PostgreSQL SQL Query to return all graph nodes (the connected components), provided a node to query upon

1.7k Views Asked by At

In my Postgresql DB I have one or more directed acyclic graphs, represented by the following tables:

Tables:

nodes_table
    id

edges_table
    id
    parent_id -- a nodes_table id
    child_id -- a nodes_table id

Assuming I have the following data, here is an example with 3 separate graphs stored in the database.
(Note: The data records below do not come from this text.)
(** C4 as stated fails: the models hold [b] with shape (4,) where the
    catalog expects (3,), yet the run ends with the missing tensor [a], the
    catalog entry before it, and not with a shape mismatch. *)
Lemma shape_mismatch_counterexample :
  let w := Examples.absent_then_misshapen in
  let models := models_of [Examples.tensor_b_long] [] in
  fst (setup Examples.script w) = Ok models
  ∧ Examples.catalog !! 1%nat = Some (str "b", [3], str "stage1")
  ∧ adapter_lookup models (str "stage1") (str "b")
    = Some ([4], flat_map float32_bytes (tp_data Examples.tensor_b_long))
  ∧ [4] ≠ [3]
  ∧ fst (main_with Examples.script Examples.catalog w)
    = Raise (MissingTensor (str "a") (str "stage1"))
  ∧ ∀ name expected actual,
      fst (main_with Examples.script Examples.catalog w)
      ≠ Raise (ShapeMismatch name expected actual).
Proof.
  assert (H : fst (main_with Examples.script Examples.catalog
                     Examples.absent_then_misshapen)
              = Raise (MissingTensor (str "a") (str "stage1")))
    by (vm_compute; reflexivity).
  cbv zeta. rewrite H.
  split; [vm_compute; reflexivity|]. split; [reflexivity|].
  split; [vm_compute; reflexivity|]. split; [discriminate|].
  split; [reflexivity | discriminate].
Qed.

Lemma missing_tensor_rejected_witness :
  ∃ w', (∀ later,
           main_with Examples.script
             ((str "a", [2; 2], str "stage1") :: (str "b", [3], str "stage1") :: later)
             Examples.incomplete
           = (Raise (MissingTensor (str "b") (str "stage1")), w'))
        ∧ files w' = files Examples.incomplete.
Proof.
  destruct (missing_tensor_rejected Examples.script Examples.catalog
              Examples.incomplete
              (models_of [Examples.tensor_a] [])
              (snd (setup Examples.script Examples.incomplete))
              1%nat (str "b") [3] (str "stage1")
              (initializers [Examples.tensor_a]))
    as (e & w' & Hm & Hf & He).
  - evaluate_run.
  - reflexivity.
  - vm_compute; reflexivity.
  - vm_compute; reflexivity.
  - exists w'. split; [|exact Hf].
    apply He. repeat constructor. apply accepted_is_ok. vm_compute. reflexivity.
Defined.

(** C7 as stated fails: [b] is the first catalog entry absent from the
    models, yet the run ends with the shape mismatch of [a], the catalog
    entry before it, and not with a missing tensor. *)
Lemma missing_tensor_counterexample :
  let w := Examples.misshapen_then_absent in
  let models := models_of [Examples.tensor_a_flat] [] in
  fst (setup Examples.script w) = Ok models
  ∧ adapter_lookup models (str "stage1") (str "a")
    = Some ([4], flat_map float32_bytes (tp_data Examples.tensor_a))
  ∧ Examples.catalog !! 1%nat = Some (str "b", [3], str "stage1")
  ∧ adapter_lookup models (str "stage1") (str "b") = None
  ∧ fst (main_with Examples.script Examples.catalog w)
    = Raise (ShapeMismatch (str "a") [2; 2] [4])
  ∧ ∀ name stage,
      fst (main_with Examples.script Examples.catalog w)
      ≠ Raise (MissingTensor name stage).
Proof.
  assert (H : fst (main_with Examples.script Examples.catalog
                     Examples.misshapen_then_absent)
              = Raise (ShapeMismatch (str "a") [2; 2] [4]))
    by (vm_compute; reflexivity).
  cbv zeta. rewrite H.
  split; [vm_compute; reflexivity|].
  split; [vm_compute; reflexivity|]. split; [reflexivity|].
  split; [vm_compute; reflexivity|].
  split; [reflexivity | discriminate].
Qed.

(** ** Determinism *)

Lemma entry_determined (d : TensorDescriptor) e1 e2 bytes :
  (e_name e1 = d.1.1 ∧ e_shape e1 = d.1.2 ∧ e_stage e1 = d.2
   ∧ bytes = Some (d.1.2, e_bytes e1)
   ∧ Z.of_nat (length (e_bytes e1)) = e_len e1 * 4) →
  (e_name e2 = d.1.1 ∧ e_shape e2 = d.1.2 ∧ e_stage e2 = d.2
   ∧ bytes = Some (d.1.2, e_bytes e2)
   ∧ Z.of_nat (length (e_bytes e2)) = e_len e2 * 4) →
  e1 = e2.
Proof.
  destruct e1 as [n1 s1 l1 b1 t1], e2 as [n2 s2 l2 b2 t2]. simpl.
  intros (-> & -> & -> & -> & H1) (-> & -> & -> & [= <-] & H2).
  f_equal. lia.
Qed.

Lemma entries_determined models1 models2 order es1 es2 :
  Forall (fun d : TensorDescriptor =>
            adapter_lookup models1 d.2 d.1.1 = adapter_lookup models2 d.2 d.1.1)
         order →
  Forall2 (fun d e => entry_for models1 d = Ok e) order es1 →
  Forall2 (fun d e => entry_for models2 d = Ok e) order es2 →
  es1 = es2.
Proof.
  intros Hsame H1 H2. apply entries_catalog in H1, H2.
  revert es2 H2. induction H1 as [|d e1 order es1 He1 _ IH]; intros es2 H2.
  - inversion H2. reflexivity.
  - inversion H2 as [|? e2 ? es2' He2 H2']; subst.
    apply Forall_cons in Hsame as [Hd Hsame]. f_equal.
    + apply (entry_determined d e1 e2 (adapter_lookup models1 d.2 d.1.1)).
      * tauto.
      * rewrite Hd. tauto.
    + apply IH; assumption.
Qed.

(** C8: two successful runs over worlds whose models hand over the same
    shape and the same bytes for every catalog entry leave the same blob,
    byte for byte, and the same manifest document. *)
Theorem writer_deterministic file order w1 w2 w1' w2' :
  Forall (fun d : TensorDescriptor =>
            adapter file w1 d.2 d.1.1 = adapter file w2 d.2 d.1.1) order →
  main_with file order w1 = (Ok tt, w1') →
  main_with file order w2 = (Ok tt, w2') →
  ∃ blob manifest,
    files w1' !! BLOB_PATH file = Some (Binary blob)
    ∧ files w2' !! BLOB_PATH file = Some (Binary blob)
    ∧ files w1' !! MANIFEST_PATH file = Some (Text [manifest])
    ∧ files w2' !! MANIFEST_PATH file = Some (Text [manifest]).
Proof.
  intros Hsame H1 H2.
  apply main_with_ok in H1
    as (models1 & u1 & es1 & rs1 & Hs1 & Hall1 & _ & _ & _ & Hrs1 & _ & ->).
  apply main_with_ok in H2
    as (models2 & u2 & es2 & rs2 & Hs2 & Hall2 & _ & _ & _ & Hrs2 & _ & ->).
  unfold adapter in Hsame. rewrite Hs1, Hs2 in Hsame. simpl in Hsame.
  assert (es1 = es2) as <- by apply (entries_determined _ _ _ _ _ Hsame Hall1 Hall2).
  assert (rs1 = rs2) as <- by congruence.
  exists (blob_bytes rs1 es1), (manifest_of es1).
  rewrite !emitted_blob, !emitted_manifest. auto.
Qed.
Note, there is no connection between any of these three graphs with each other:

nodes_table
1
2
3
4
5
6
7
8
9
10
11
12
13

edges_table
1, 1, 2
2, 1, 5
3, 2, 3
4, 3, 4
5, 5, 10
6, 9, 5
7, 9, 11
8, 3, 10
9, 6, 7
10, 8, 12
11, 8, 13

Output (3 separate graph structures, with the roots at the top):
 
  1   9         6       8
 / \ / \        |      / \
2   5   11      7     12 13
|   |
|   |
3   |
| \ |
4   10

Is there a way that I can get all nodes connected in any way (including through other nodes, up and down a given graph) provided a query node?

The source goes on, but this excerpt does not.